What's the POSIX way to read an exact number of bytes from a file?

Question

Just hit this problem, and learned a lot from the chosen answer: Create random data with dd and get "partial read warning". Is the data after the warning now really random?

Unfortunately the suggested solution head -c is not portable.

For folks who insist that dd is the answer, please carefully read the linked answer which explains in great detail why dd can not be the answer. Also, please observe this:

$ dd bs=1000000 count=10 if=/dev/random of=random
dd: warning: partial read (89 bytes); suggest iflag=fullblock
0+10 records in
0+10 records out
143 bytes (143 B) copied, 99.3918 s, 0.0 kB/s
$ ls -l random ; du -kP random
-rw-rw-r-- 1 me me 143 Apr 22 19:19 random
4       random
$ pwd
/tmp

dd is portable. If you don't mind the warning, or adjust your blocksize, is there a problem with using dd? — muru, Apr 22 '16 at 21:35
@muru dd doesn't do the job, for reasons explained in the linked answer. In my experiments, requesting 10 * 2^20 bytes with dd yields less than 200 bytes. If you don't understand or believe that, I urge you to read the linked answer which clearly explains how it can be so. — Low Powah, Apr 22 '16 at 22:55
@LowPowah I did read the linked post and I understand it, but I wonder why you can't adjust your blocksize. — muru, Apr 22 '16 at 23:01
@muru Of course I can set the bs= parameter, but that doesn't prevent dd from returning before reading the requested number of bytes (n = bs * count). — Low Powah, Apr 22 '16 at 23:04
Are you saying that you can't get the requested number of bytes for any value of bs? — muru, Apr 22 '16 at 23:05
@muru I am saying that dd bs=1000000 count=10 if=/dev/random of=/tmp/random results in a file containing less than 200 bytes.
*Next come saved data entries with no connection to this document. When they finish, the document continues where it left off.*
(* ===== verification/Prelude.v ===== *)
(** * Verification of the kernel-study repository

    The repository holds a copy of [fs/proc/base.c] (the part of the Linux proc
    file system that shows processes, 2.6.27) extended with a replaceable
    hook, the header [include/linux/proc_fs.h] that goes with it, and a dozen
    small kernel modules that experiment with character devices, with replacing
    system calls and the hook, and with marking processes as belonging to a
    honeypot node. This library models that code and proves what makes it
    correct, or shows where it is not. Line numbers are in PROJECT.json.

    ** The program, and the file that models each part

    fs/proc/base.c is one program with these parts:

    - the checks and helpers that reach a task's memory, root, directory and
      thread count: [Access] ([get_fs_path], [mm_for_maps],
      [check_mem_permission], [proc_fd_access_allowed], [proc_setattr],
      [task_dumpable]);
    - the entry tables of /proc, /proc/<tgid>, /proc/<tgid>/task/<tid> and attr,
      for every kernel configuration (class [Config]): [Tables];
    - the functions that write the text of a file: [Info];
    - the executable of an address space ([mm->exe_file] and its counter, also
      in proc_fs.h) with the life cycle of address spaces: [ExeFile];
    - the links cwd, root, exe, fd/<n> and self, and fdinfo: [Links];
    - mounts, mountinfo and mountstats: [Mounts];
    - the reads that go through a page or a seq file, mem and environ:
      [MemFiles]; [mem_write], which the source leaves out: [MemWrite];
    - the files that can be written (oom_adj, loginuid, make-it-fail, sched,
      attr/*, coredump_filter): [Controls];
    - the inodes and dentries of tasks, with the [instantiate] functions:
      [Inodes];
    - lookup and readdir of the table directories and of fd and fdinfo: [Dirs];
    - [proc_flush_task]: [Flush];
    - the processes of /proc, [next_tgid] and the hook: [Procs];
    - the threads of /proc/<tgid>/task: [Tasks];
    - the tables of function pointers and the calls made through them: [Ops];
    - what all of these calls leave behind: [Leaks]; that they return:
      [Returns]; and what files own while they are open: [Handles].

    proc_fs.h has besides the entries that other subsystems make and the layout
    of [struct proc_inode], with [PROC_I]: [ProcFs]; and the stubs of a kernel
    that is built without proc: [NoProcFs].

    [Names] and [Format] model the numbers in names and texts, [Threads] the
    ring that [next_thread] walks, and [Agree] runs listing and lookup one after
    the other.

    The modules: [CharDev] is chardev/chardev.c; [UserPath] the rewriting of path
    names by home_hack/home_hack.c and the spying [open] of syscall/syscall.c and
    kmap/kmap.c; [CallTable] the replacing of functions by home_hack, proc_hack
    and kmap; [Spies] the whole of syscall/syscall.c, and syscall and home_hack
    on one call table; [NodeMarks] the marking of tasks by home_hack and proc_hack, the walks
    of module_param and process, and the function that proc_hack installs;
    [Modules] the whole of home_hack and proc_hack, list/list.c, secfs/secfs.c
    and mmap/kill_syscalltable.c; [Demos] the modules that print (hello-1,
    hello-5, multifile, security_ops_hack, and the removal of process and
    module_param); [Ifconf] the programs siocgifconf and miniifconf of
    home_hack.

    ** How the code is modelled

    Data. Integers are [Z], with the wrap-around of every C type written out
    ([u32], [s32], [u64], [s64], and [ulong]/[slong] at the width of the class
    [Arch], 32 or 64 bit); strings and buffers are lists of byte values.
    [Structs] has a record per struct with the fields that the code touches, and
    [kmem], the shared store in which pointers are keys: an inode, dentry, file
    or task that two functions reach is one object.

    Programs. Kernel code is a [prog] ([Kernel]): it reads and writes the store
    and calls the functions of the rest of the kernel, of which only the prototype
    is known here. Each of these is an operation [op]; an environment decides
    what it answers and what it does to the store. [run] executes a program in an
    environment; a world also records the calls made ([log]), the locks and
    references held ([held]) and the rules of the interface broken ([bad]: a
    reference given back that is not held, a function called without the lock
    it asks for). Accesses outside an object and reads of the wrong member of
    [union proc_op] halt the program.

    Statements. [ends E p w Q] says that [p] ends normally in environment [E], in
    a result and a world that satisfy [Q]. Termination is therefore part of every
    theorem about a program. [E] is arbitrary where the theorem is about what the
    code does whatever the kernel answers; [fixed A], one arbitrary answer for
    every operation, where it is about the function the code computes; and an
    environment that keeps a contract ([keeps E R]) where the code relies on
    something. The contracts are: [dcache] ([d_add] attaches the inode),
    [dir_stable] (open files and dentries move only under the code's own hands),
    [live_kernel] with a [live_view] (processes come and go while /proc is read),
    [live_files] and [fd_kernel] with a [live_table] (files are opened and closed
    while fd is read), [growing_kernel] with a [growing_group] (threads join
    while task is read), [fd_table], [pid_kernel] with [pid_space],
    [group_kernel] with [thread_group] (the file table, the pids and the threads
    do not change during the reading), [vm_contract] ([access_process_vm] transfers at most
    what it was asked for) and [marks_kept] (the rest of the kernel does not
    change the union), [target] and [taker] (what the memory of a process and of
    the user holds), and [orderly], which puts [dir_stable], [marks_kept] and [vm_contract] together with the
    end of the auxiliary vector, the depth of pids and a bound on open files
    ([Returns]). Every contract is met by a concrete environment in a
    witness. [wp] is the weakest precondition with which the theorems are proved,
    and [wlp], [wsafe], [framed], [shows], [calm], [unmoved], [typing], [settles],
    [turns], [tame], [returns] and [abides] are judgements proved by going through the syntax of a program.

    Fuel. A loop that is not structural takes a [fuel], and running out of it is
    a fault, which the theorems exclude: the number of pids bounds [next_tgid]
    and the loop over processes, the number of threads those over threads, the
    size of the file table the one over descriptors, [count] those of mem and
    environ, the length of the task list the marking, and the number of
    entries the loop of the list module.

    ** What the theorems show

    Listing: a reading of /proc terminates and offers every process that lives
    all the time exactly once, in ascending order, whatever other processes
    come and go (and exactly the processes, if none does), a directory with a table lists every entry once however
    the reading is cut into calls, /proc/<tgid>/task every thread once in the order
    of joining, whatever threads join, a call that stops early resuming at the entry
    that was refused - but a thread that exits can hide others -, fd and fdinfo every descriptor that stays open ([Procs], [Dirs], [Tasks]); the hook runs
    before every entry of a process, and only there, and can hide none ([Procs],
    [NodeMarks]).

    Lookup: names are parsed exactly ([Names]), the directories made from
    tables find exactly what they list, /proc finds what it lists and beyond that the threads it hides, a
    task directory finds exactly what it lists, and fd and fdinfo find every
    descriptor that stays open ([Agree]); every lookup and
    [instantiate] function gives back all it took ([Tasks], [Inodes]).

    Access: memory is read only under the permission check, which is repeated
    for every page ([MemFiles], [Access]); a writing of mem would store what the
    user gave, but ask once ([MemWrite]); links are followed only with
    permission and report the path of the right object ([Links]); inodes are
    re-owned as the task's credentials ask ([Inodes]).

    Resources: whatever sequence of accesses is made and wherever each of them
    fails, exactly the references, locks, pages and buffers are held afterwards
    that were held before, and one function only breaks a locking rule ([Leaks]).
    Called as the VFS calls it, every access but three returns, without a
    fault of any kind ([Returns]); the three walks over other tasks, of /proc, of a
    task directory and of a group's io, have theorems of their own ([Procs],
    [Tasks], [Info]). An open file and a walk through a link keep references
    beyond the call: over all interleavings of opening, using, releasing and
    following, what is held is exactly what they own, and it can be released
    ([Handles]).

    State: the executable's references balance over the life of any family of
    address spaces ([ExeFile]); the union in an inode always holds the member that
    is read, an invariant of everything the VFS can call ([Ops]); opening a mount
    file is all or nothing, and a change is reported once ([Mounts]); a value
    written to a control file is read back ([Controls]); every dentry of an
    exiting task is dropped in each of its namespaces ([Flush]). [PROC_I] of an inode is the [proc_inode] it is in, for any
    layout ([ProcFs]), which is why the model has one record for both.

    Modules: the device implements an abstract device, in both directions
    ([CharDev]); loading home_hack is all or nothing and removing it restores the
    call table ([Modules], [CallTable]), but not if syscall is removed before it
    ([Spies]); the path it writes is undone byte for
    byte, for every node and whatever can be read or written there
    ([UserPath]); every task is marked with its node ([NodeMarks]); the list
    module frees each object once ([Modules]).

    Where the code does not do what it means to, a theorem says so: the length of
    the environment is cut to an [int], number files store 0 before they report
    an error, [proc_loginuid_write] calls [pid_task] without a lock,
    [proc_fill_cache] keeps the reference of a negative dentry, the threads'
    fdinfo directory lists with the operations of fd, the comment of
    [proc_flush_task_mnt] promises more than it does, kmap's first load
    overwrites a word that is not the table's and it does not look whether [vmap]
    failed, two opens of the device that overlap both succeed, a path is rewritten
    in part where memory cannot be written, the hook's result is ignored, node directories collide, a
    process given to proc_hack without a node gets node 0, an entry made by
    [create_proc_read_entry] can be read before it is complete,
    kill_syscalltable reads outside its mapping, siocgifconf and miniifconf
    print their stack when the ioctl fails, and hello-5 prints an array that is
    no parameter.

    ** What is not modelled, and why

    The rest of the kernel (scheduler, VFS, dcache, seq files, user memory, the
    show functions of other files) is not in the repository: its functions are
    operations. A concurrent change of the store between two calls is an answer of
    the environment, which may change everything its contract allows; a change
    between two statements without a call is not modelled. Calls of the small
    modules do not overlap, except two opens of the device ([CharDev]). The bodies of the wrappers
    [sys_*_wrapper] that home_hack installs are not in the repository. What
    [printk] prints is modelled where it is the purpose of the code or its only
    warning (list, process, syscall, hello-1, hello-5, multifile). *)
From Stdlib Require Export ZArith Lia String Ascii Sorted.
From stdpp Require Export prelude gmap list strings.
Now do you understand why dd isn't the right tool for the job? — Low Powah, Apr 22 '16 at 23:08
No, I still don't get it. If thatbs causes problems, why aren't you using a lower bs? Why not dd bs=1000 count=10000? Is something forcing you to use that bs? — muru, Apr 22 '16 at 23:11
@muru the only way to get a guaranteed number of bytes from dd is to either use a bs of 1 byte (as read() will return at least 1 byte) or to not use bs= and instead use obs= (and, optionally, ibs=) separately and pipe it into another dd with your count and an ibs= set to the obs= of the first. If you use bs= at all dd will write partial reads without buffering them to a known size. Using (i)bs=1000 count=10000 only guarantees 10k writes of up to 1000 bytes and will happily write out less than 10k * 1000 bytes if any of the reads return less. — Adrian Günter, Apr 16 '18 at 06:43
@AdrianGünter which still doesn't explain why OP can't use a bs of 1... — muru, Apr 16 '18 at 06:47
@muru Because dd if=/dev/zero of=/dev/null bs=1 count=10000000 takes far longer than with larger block sizes. It's simply not practical for many/most situations. Piping to another dd works and allows arbitrarily large reads and writes. — Adrian Günter, Apr 16 '18 at 06:52
@AdrianGünter for all that, you haven't shown a concrete example for avoiding a 1b block size — muru, Apr 16 '18 at 08:08
@muru: Simplest - dd if=/dev/random | dd count=128 | wc -c will reliably write 64KiB on systems where dd's default blocksize is 512 bytes. The blocksize can be adjusted by setting obs= on the first dd and ibs= (or just bs=) on the second to the same value: dd if=/dev/random obs=4K | dd bs=4K count=16 | wc -c also writes 64KiB. The key is to never set the bs= value on the first dd as this will ensure full output blocks are accumulated before writes. On some implementations you need to set ibs= of first to a value other than obs=: dd if=... ibs=1K obs=4K | dd bs=4K ... — Adrian Günter, Apr 16 '18 at 15:30
@muru try dd if=/dev/random of=/dev/null obs=1317 and let it run for 30 seconds or so on a system that isn't entropy starved, then kill it with Ctrl-c. If you read the status output as [<full_blocks>+<partial_blocks>] records (in|out) you will see that dd read in many (or entirely) partial blocks – many more blocks than it wrote – and that every output block it wrote was a full block, i.e., 1317 bytes. You can verify this with dd if=/dev/random obs=1317 | pv -bn >/dev/null; pv will report bytes read in multiples of 1,317. — Adrian Günter, Apr 16 '18 at 16:41

score 17 · Accepted Answer · answered Apr 22 '16 at 23:36

Unfortunately, to manipulate the content of a binary file, dd is pretty much the only tool in POSIX. Although most modern implementations of text processing tools (cat, sed, awk, …) can manipulate binary files, this is not required by POSIX: some older implementations do choke on null bytes, input not terminated by a newline, or invalid byte sequences in the ambient character encoding.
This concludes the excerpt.